[Records from a collection]
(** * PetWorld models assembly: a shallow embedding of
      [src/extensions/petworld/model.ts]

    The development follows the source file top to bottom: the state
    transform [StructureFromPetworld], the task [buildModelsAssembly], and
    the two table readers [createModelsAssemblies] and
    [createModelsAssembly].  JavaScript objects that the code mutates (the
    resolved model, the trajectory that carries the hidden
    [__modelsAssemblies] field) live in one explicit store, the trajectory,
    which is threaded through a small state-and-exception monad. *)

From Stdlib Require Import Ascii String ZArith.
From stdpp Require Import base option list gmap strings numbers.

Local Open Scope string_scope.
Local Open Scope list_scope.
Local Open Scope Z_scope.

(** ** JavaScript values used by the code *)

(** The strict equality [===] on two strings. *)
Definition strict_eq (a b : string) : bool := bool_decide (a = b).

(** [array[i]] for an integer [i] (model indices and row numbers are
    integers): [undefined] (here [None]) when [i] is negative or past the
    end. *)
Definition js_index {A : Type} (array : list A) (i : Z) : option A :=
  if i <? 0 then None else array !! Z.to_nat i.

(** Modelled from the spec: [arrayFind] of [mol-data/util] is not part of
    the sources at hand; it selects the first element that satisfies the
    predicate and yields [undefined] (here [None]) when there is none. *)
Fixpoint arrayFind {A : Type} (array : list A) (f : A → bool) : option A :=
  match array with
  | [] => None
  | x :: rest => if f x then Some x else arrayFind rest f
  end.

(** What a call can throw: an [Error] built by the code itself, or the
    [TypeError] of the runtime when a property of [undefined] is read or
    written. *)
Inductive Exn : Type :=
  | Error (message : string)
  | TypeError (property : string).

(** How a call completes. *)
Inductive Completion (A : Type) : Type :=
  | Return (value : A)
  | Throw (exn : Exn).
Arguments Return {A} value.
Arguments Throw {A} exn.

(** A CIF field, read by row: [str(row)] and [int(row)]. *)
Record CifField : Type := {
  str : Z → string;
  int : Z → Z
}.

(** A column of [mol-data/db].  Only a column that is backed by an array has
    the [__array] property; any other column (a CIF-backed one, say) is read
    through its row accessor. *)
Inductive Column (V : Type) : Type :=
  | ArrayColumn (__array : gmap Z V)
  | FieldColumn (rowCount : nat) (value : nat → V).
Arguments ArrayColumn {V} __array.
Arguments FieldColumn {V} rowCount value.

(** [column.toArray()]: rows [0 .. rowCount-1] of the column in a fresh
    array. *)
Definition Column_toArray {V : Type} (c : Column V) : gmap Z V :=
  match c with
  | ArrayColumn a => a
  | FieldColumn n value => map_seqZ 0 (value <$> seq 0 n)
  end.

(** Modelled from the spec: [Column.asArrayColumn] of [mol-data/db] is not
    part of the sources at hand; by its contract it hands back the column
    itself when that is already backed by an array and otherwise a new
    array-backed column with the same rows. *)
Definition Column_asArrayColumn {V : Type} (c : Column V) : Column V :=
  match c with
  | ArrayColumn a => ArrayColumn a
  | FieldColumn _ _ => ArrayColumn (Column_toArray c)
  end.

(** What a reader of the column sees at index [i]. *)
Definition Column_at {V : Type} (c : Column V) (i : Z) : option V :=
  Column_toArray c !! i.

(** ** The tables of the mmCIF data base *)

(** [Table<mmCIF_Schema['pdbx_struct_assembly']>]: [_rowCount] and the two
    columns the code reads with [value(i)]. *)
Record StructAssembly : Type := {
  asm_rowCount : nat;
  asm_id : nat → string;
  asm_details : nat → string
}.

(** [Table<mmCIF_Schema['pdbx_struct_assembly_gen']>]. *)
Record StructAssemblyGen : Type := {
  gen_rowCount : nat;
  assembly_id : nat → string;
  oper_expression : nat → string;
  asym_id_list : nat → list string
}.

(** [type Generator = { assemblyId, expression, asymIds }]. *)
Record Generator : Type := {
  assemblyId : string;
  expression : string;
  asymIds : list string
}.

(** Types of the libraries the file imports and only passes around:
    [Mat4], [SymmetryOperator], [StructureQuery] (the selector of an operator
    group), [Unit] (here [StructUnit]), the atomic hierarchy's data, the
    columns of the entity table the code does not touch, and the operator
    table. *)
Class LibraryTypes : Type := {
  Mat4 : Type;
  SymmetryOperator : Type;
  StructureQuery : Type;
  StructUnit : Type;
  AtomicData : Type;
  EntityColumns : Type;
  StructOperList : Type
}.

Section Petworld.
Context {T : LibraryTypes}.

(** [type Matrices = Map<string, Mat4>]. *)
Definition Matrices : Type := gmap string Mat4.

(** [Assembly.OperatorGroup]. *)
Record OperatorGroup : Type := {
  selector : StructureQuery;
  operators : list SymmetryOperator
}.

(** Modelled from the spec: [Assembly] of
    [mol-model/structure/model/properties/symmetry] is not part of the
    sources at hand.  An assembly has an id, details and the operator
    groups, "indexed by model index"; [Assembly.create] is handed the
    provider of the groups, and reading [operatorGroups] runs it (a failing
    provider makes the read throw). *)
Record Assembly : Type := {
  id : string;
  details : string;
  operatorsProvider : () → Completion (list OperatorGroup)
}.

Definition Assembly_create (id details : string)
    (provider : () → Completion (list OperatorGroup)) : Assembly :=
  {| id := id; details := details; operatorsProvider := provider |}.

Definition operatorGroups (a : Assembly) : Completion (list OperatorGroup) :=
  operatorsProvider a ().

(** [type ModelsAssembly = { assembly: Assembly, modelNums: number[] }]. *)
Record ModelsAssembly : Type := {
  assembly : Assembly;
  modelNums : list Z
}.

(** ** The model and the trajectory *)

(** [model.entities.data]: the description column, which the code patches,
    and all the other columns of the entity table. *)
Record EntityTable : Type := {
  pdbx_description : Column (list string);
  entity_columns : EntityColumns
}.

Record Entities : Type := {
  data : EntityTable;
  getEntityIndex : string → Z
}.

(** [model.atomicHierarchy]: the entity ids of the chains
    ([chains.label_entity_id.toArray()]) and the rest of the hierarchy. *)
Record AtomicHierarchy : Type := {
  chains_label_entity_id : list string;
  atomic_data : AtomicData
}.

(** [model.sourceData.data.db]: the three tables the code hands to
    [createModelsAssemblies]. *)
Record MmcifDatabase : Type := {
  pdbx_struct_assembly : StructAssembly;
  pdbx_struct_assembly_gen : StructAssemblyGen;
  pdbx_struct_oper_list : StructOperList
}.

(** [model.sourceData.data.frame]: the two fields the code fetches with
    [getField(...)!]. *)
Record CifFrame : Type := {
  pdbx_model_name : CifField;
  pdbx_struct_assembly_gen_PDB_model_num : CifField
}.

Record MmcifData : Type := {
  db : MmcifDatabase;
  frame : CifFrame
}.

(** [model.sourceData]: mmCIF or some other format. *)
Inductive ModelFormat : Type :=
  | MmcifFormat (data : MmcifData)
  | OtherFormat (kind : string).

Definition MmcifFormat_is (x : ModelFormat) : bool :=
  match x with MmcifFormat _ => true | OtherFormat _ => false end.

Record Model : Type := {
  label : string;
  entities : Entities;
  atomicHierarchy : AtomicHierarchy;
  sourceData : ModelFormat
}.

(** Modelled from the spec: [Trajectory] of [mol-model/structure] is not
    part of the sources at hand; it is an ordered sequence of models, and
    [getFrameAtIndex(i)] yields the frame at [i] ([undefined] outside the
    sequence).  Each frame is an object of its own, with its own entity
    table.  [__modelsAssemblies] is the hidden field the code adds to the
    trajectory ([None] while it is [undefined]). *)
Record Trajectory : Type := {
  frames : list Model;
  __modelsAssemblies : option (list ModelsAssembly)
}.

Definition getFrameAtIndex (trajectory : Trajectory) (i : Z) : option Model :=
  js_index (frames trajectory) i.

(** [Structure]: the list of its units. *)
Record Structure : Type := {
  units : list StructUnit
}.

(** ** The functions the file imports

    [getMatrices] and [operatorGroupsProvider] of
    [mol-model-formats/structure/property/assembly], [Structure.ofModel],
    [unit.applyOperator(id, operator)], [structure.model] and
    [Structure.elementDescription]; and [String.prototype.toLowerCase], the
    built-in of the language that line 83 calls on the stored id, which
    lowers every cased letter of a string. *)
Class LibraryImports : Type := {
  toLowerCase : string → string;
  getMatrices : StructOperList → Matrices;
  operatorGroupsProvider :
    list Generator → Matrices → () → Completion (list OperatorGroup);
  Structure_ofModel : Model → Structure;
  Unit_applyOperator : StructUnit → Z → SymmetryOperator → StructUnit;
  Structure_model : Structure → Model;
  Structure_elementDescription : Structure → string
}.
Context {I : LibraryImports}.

▶ _Assigned task_
Look above for the line that contains "Record Trajectory : Type". Starting there, transcribe every line exactly until you have copied the line that contains "[unit.applyOperator(id, operator)], [structure.model]".

▶ _Solution to the exercise_
Record Trajectory : Type := {
  frames : list Model;
  __modelsAssemblies : option (list ModelsAssembly)
}.

Definition getFrameAtIndex (trajectory : Trajectory) (i : Z) : option Model :=
  js_index (frames trajectory) i.

(** [Structure]: the list of its units. *)
Record Structure : Type := {
  units : list StructUnit
}.

(** ** The functions the file imports

    [getMatrices] and [operatorGroupsProvider] of
    [mol-model-formats/structure/property/assembly], [Structure.ofModel],
    [unit.applyOperator(id, operator)], [structure.model] and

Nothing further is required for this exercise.